Palazzo, though, anticipated that argument in his earlier remarks. “While it may be true that the US has over 50 years of human spaceflight experience, I don’t think anyone believes a vibrant commercial human spaceflight sector can thrive under those traditional structures,” he said.

Nield said he believed the learning period should expire so his office has the flexibility to be able to enact regulations, but is not planning to immediate start generating them. “I think there’s really a yearning, though, for us to continually improve the safety for the occupants themselves. Certainly it would not be our intent to have a burdensome of regulations imposed right at the start,” he said. “Frankly, I like the flexibility of being able to act quickly if and when there’s a need identified for regulations.”

FAA administrator Michael Huerta also addressed the learning period in his remarks at the conference later the same day, acknowledging that the restriction on regulations could be extended this year. “We need to start a conversation, a thoughtful discussion across government and across industry about risk,” he said. “What we don’t want to have is some kind of framework imposed on us in reaction to something that might happen.”

Huerta argued for a “balance between innovation and regulation,” one where there are some regulations on safety of people flying on commercial vehicles, perhaps based on industry consensus standards. “While it’s far too early for specifics, I don’t think it’s too early to call for a plan,” he said. “We need to start to think about how the industry and government can work together to create standards that will ensure success for this industry in the future.”

While launch indemnification and the learning period will be two major issues likely to be handled in some way in any commercial launch legislation in Congress, there will likely be other issues as well. For example, in her comments at the conference, Edwards brought up the issue of regulating so-called “hybrid” vehicles, those with elements of both aircraft and spacecraft. “Sometimes it’s becoming increasingly difficult to figure out the differences” between them, she said, without elaborating.

“We need to start a conversation, a thoughtful discussion across government and across industry about risk,” Heurta said. “What we don’t want to have is some kind of framework imposed on us in reaction to something that might happen.”

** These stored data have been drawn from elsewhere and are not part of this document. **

Definition vt500_row_DCS_PASSTHROUGH : list Z :=
  entries 24 VT500PARSE_ACTION_PUT 0 ++
  entries 1 VT500PARSE_ACTION_EXECUTE VT500PARSE_STATE_GROUND ++
  entries 1 VT500PARSE_ACTION_PUT 0 ++
  entries 1 VT500PARSE_ACTION_EXECUTE VT500PARSE_STATE_GROUND ++
  entries 1 0 VT500PARSE_STATE_ESCAPE ++
  entries 99 VT500PARSE_ACTION_PUT 0 ++
  entries 1 VT500PARSE_ACTION_IGNORE 0 ++
  entries 16 VT500PARSE_ACTION_EXECUTE VT500PARSE_STATE_GROUND ++
  entries 1 0 VT500PARSE_STATE_DCS_ENTRY ++
  entries 7 VT500PARSE_ACTION_EXECUTE VT500PARSE_STATE_GROUND ++
  entries 1 0 VT500PARSE_STATE_SOS_PM_APC_STRING ++
  entries 2 VT500PARSE_ACTION_EXECUTE VT500PARSE_STATE_GROUND ++
  entries 1 0 VT500PARSE_STATE_CSI_ENTRY ++
  entries 1 0 VT500PARSE_STATE_GROUND ++
  entries 1 0 VT500PARSE_STATE_OSC_STRING ++
  entries 2 0 VT500PARSE_STATE_SOS_PM_APC_STRING ++
  replicate 96 0.

Definition vt500_row_ESCAPE : list Z :=
  entries 24 VT500PARSE_ACTION_EXECUTE 0 ++
  entries 1 VT500PARSE_ACTION_EXECUTE VT500PARSE_STATE_GROUND ++
  entries 1 VT500PARSE_ACTION_EXECUTE 0 ++
  entries 1 VT500PARSE_ACTION_EXECUTE VT500PARSE_STATE_GROUND ++
  entries 1 0 VT500PARSE_STATE_ESCAPE ++
  entries 4 VT500PARSE_ACTION_EXECUTE 0 ++
  entries 16 VT500PARSE_ACTION_COLLECT VT500PARSE_STATE_ESCAPE_INTERMEDIATE ++
  entries 32 VT500PARSE_ACTION_ESC_DISPATCH VT500PARSE_STATE_GROUND ++
  entries 1 0 VT500PARSE_STATE_DCS_ENTRY ++
  entries 7 VT500PARSE_ACTION_ESC_DISPATCH VT500PARSE_STATE_GROUND ++
  entries 1 0 VT500PARSE_STATE_SOS_PM_APC_STRING ++
  entries 2 VT500PARSE_ACTION_ESC_DISPATCH VT500PARSE_STATE_GROUND ++
  entries 1 0 VT500PARSE_STATE_CSI_ENTRY ++
  entries 1 VT500PARSE_ACTION_ESC_DISPATCH VT500PARSE_STATE_GROUND ++
  entries 1 0 VT500PARSE_STATE_OSC_STRING ++
  entries 2 0 VT500PARSE_STATE_SOS_PM_APC_STRING ++
  entries 31 VT500PARSE_ACTION_ESC_DISPATCH VT500PARSE_STATE_GROUND ++
  entries 1 VT500PARSE_ACTION_IGNORE 0 ++
  entries 16 VT500PARSE_ACTION_EXECUTE VT500PARSE_STATE_GROUND ++
  entries 1 0 VT500PARSE_STATE_DCS_ENTRY ++
  entries 7 VT500PARSE_ACTION_EXECUTE VT500PARSE_STATE_GROUND ++
  entries 1 0 VT500PARSE_STATE_SOS_PM_APC_STRING ++
  entries 2 VT500PARSE_ACTION_EXECUTE VT500PARSE_STATE_GROUND ++
  entries 1 0 VT500PARSE_STATE_CSI_ENTRY ++
  entries 1 0 VT500PARSE_STATE_GROUND ++
  entries 1 0 VT500PARSE_STATE_OSC_STRING ++
  entries 2 0 VT500PARSE_STATE_SOS_PM_APC_STRING ++
  replicate 96 0.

While both Palazzo and Edwards brought up work on commercial launch legislation, they indicated it was not the top priority. Both were focused at the time of the conference on passing a NASA authorization bill for fiscal year 2015. On February 10, the House passed that bill by voice vote. That authorization bill was effectively the same as the one the House approved in June of last year, other than changes to dates.

Palazzo said he was focused on getting that authorization bill passed, urging the Senate to take action on it or the Senate’s own version that could be passed and then conferenced with the House’s bill. That would allow them to move on to a more ambitious multi-year NASA authorization bill, with a commercial launch bill not likely to be taken up until later this year.

The Senate, though, could move more quickly on a commercial launch bill, given Cruz’s stated interest in the law. Tuesday’s hearing could offer insights into both the timeline and contents of such a bill.